English musician and songwriter

Peter Beckett (born 10 August 1948) is an English musician and songwriter who has written songs for recording artists, his own bands, solo work, and films. He is the lead singer and guitarist for 1970s soft rock band Player, which scored a U.S. number one hit in 1977 with "Baby Come Back".

==Early life==
Beckett was born in the Aigburth district of Liverpool, England on 10 August 1948. He was influenced by seeing the Beatles perform at the famous Cavern Club.

==Career==
At 16, he recorded his first record, "All Night Stand", with a band called the Thoughts. "All Night Stand" was written by Ray Davies from the Kinks. He then joined a band called Winston G and the Wicked, later renamed 'Whip'. After they disbanded, Beckett auditioned for Badfinger on the heels of "Come and Get It", and was on Peter Ham's and Tommy Evans' short list, but they ultimately offered the job to Joey Molland. Beckett then joined a progressive rock band called Paladin, recording two albums, Paladin and Paladin Charge!.

Beckett moved to Los Angeles, California in 1974 and performed with 'Skyband' before joining up with JC Crowley, Ronn Moss, and John Friesen in 1976 to form Player. Player enjoyed a number one hit in 1978 with "Baby Come Back" – written by Beckett and JC Crowley.

After recording four albums, Player split up and Beckett began writing songs for other recording artists such as Janet Jackson, Olivia Newton-John, The Temptations and Kenny Rogers and for films and television during the 1980s.

During the years 1982–88, Beckett joined with Steve Kipner and concentrated on songwriting for other major artists. In the late 1980s, the two formed Think Out Loud, releasing the eponymous Think Out Loud album in 1988 on A&M Records. Nearly ten years later, the two produced a follow-up Think Out Loud album Shelf Life, released on MTM Records in 1997. Beckett joined up with the Little River Band in 1989 and toured with them for over eight years.

In 1991, Beckett released his first solo album, Beckett. Getting back together with Ronn Moss in 1995, they recorded Player's fifth album, Lost in Reality and toured the United States. Since then, Beckett has produced, written and played on two solo albums for Ronn Moss and composed music for the soap opera The Bold and the Beautiful, which starred Moss. Beckett and Moss had a world tour in 2006 which included some dates in the United States. Beckett is also working on a second solo album and continues to write film scores and material for other artists.
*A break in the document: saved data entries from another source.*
(* ===== verification/_CoqProject ===== *)
-Q . S2P
Prelude.v
RustStd.v
Identity.v
Vocabulary.v
Errors.v
World.v
FsFacts.v
Store.v
Download.v
Archive.v
Provider.v
StubProvider.v
Resolve.v
ResolveLife.v
PoolWorker.v
FakeWorker.v
LangPool.v
PoolServes.v
PoolSpec.v
WorkerTypes.v
Engine.v
WorkerValidate.v
Native.v
Actor.v
ActorFacts.v
ActorMemory.v
ActorProcess.v
ActorBackoff.v
ActorSamples.v
ActorClose.v
ActorEnds.v
Manager.v
ManagerSpec.v
PySpawner.v
PyServer.v
PyLife.v
PySlot.v
CapFs.v
CacheFiles.v
CacheSession.v
TreeFacts.v
CacheFacts.v
CacheRebuild.v
CacheReady.v
CacheInstall.v
CacheAdopt.v
CacheAcquire.v
CacheCleanup.v
WorkerScript.v
CacheConfine.v
CacheProps.v
CacheProvision.v
CacheJoint.v
CacheSupervisor.v
CacheLife.v
CacheSamples.v
CacheLifeSamples.v
(* ===== verification/RustStd.v ===== *)
(** * The parts of Rust's standard library the crates use

    Byte strings ([str::trim], [split], [strip_prefix], ASCII case, decimal
    printing and parsing of [u64]) and Unix paths ([Path::join], [parent],
    [file_name], [with_extension], [starts_with], component order).  A [str] is
    its UTF-8 bytes, a [string] here, so [String.length] is [str::len]. *)

From S2P Require Import Prelude.
From Stdlib Require Import String Ascii.
From stdpp Require Import sorting.

(** ** Bytes *)

Definition byte_to_lower (c : ascii) : ascii :=
  let n := N_of_ascii c in
  if (65 <=? n)%N && (n <=? 90)%N then ascii_of_N (n + 32) else c.

Definition byte_to_upper (c : ascii) : ascii :=
  let n := N_of_ascii c in
  if (97 <=? n)%N && (n <=? 122)%N then ascii_of_N (n - 32) else c.

Definition is_ascii_digit (c : ascii) : bool :=
  let n := N_of_ascii c in (48 <=? n)%N && (n <=? 57)%N.

Definition is_ascii_alphanumeric (c : ascii) : bool :=
  let n := N_of_ascii c in
  is_ascii_digit c || (65 <=? n)%N && (n <=? 90)%N || (97 <=? n)%N && (n <=? 122)%N.

(** ** Strings *)

Fixpoint string_map (f : ascii -> ascii) (s : string) : string :=
  match s with
  | EmptyString => EmptyString
  | String c r => String (f c) (string_map f r)
  end.

Definition to_ascii_lowercase : string -> string := string_map byte_to_lower.
Definition to_ascii_uppercase : string -> string := string_map byte_to_upper.

Definition eq_ignore_ascii_case (a b : string) : bool :=
  String.eqb (to_ascii_lowercase a) (to_ascii_lowercase b).

Fixpoint string_existsb (f : ascii -> bool) (s : string) : bool :=
  match s with
  | EmptyString => false
  | String c r => f c || string_existsb f r
  end.

Definition string_forallb (f : ascii -> bool) (s : string) : bool :=
  negb (string_existsb (fun c => negb (f c)) s).

Definition contains_byte (c : ascii) (s : string) : bool :=
  string_existsb (Ascii.eqb c) s.

Definition str_len (s : string) : N := N.of_nat (String.length s).

Definition starts_with (p s : string) : bool := String.prefix p s.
In 2013, Player released Too Many Reasons on Frontiers Records. Beckett and Moss joined the Sail Rock Tour 2013 with Christopher Cross, Gary Wright, Al Stewart, Orleans, Firefall, Robbie Dupree and John Ford Coley, performing all over the United States and Canada. In 2015, they joined the Rock The Yacht tour with Ambrosia, Robbie Dupree, Stephen Bishop and Little River Band. They also perform annually with The Yacht Rock Revue. Beckett is currently working on a country CD, Peter Beckett – Limey Cowboy and since September 2017 continues to tour with his band Peter Beckett's Player.

==Discography==
===Studio albums===
- Beckett (1991)

===with Player===
- Player (1977)
- Danger Zone (1978)
- Room with a View (1980)
- Spies of Life (1981)
- Electric Shadow (Japan) / Lost in Reality (US) (1995/1996)
- Too Many Reasons (2013)

===with Think Out Loud===
- Think Out Loud (1988)
- Shelf Life (1997)

===with Ronn Moss===
- I'm Your Man (2000)
- Uncovered (2005)

===Soundtrack appearances===
- "Jenny" (from Where the Boys Are '84) (1984)
- "How Can the Girl Refuse" (from Major League) (1989)
- "Until You Let Go" with Jeanette Clinger (from Frankie and Johnny) (1991)

===Guest appearances===
- "Stripe!" with Noriyuki Makihara (from Songs From N.Y.) (2007)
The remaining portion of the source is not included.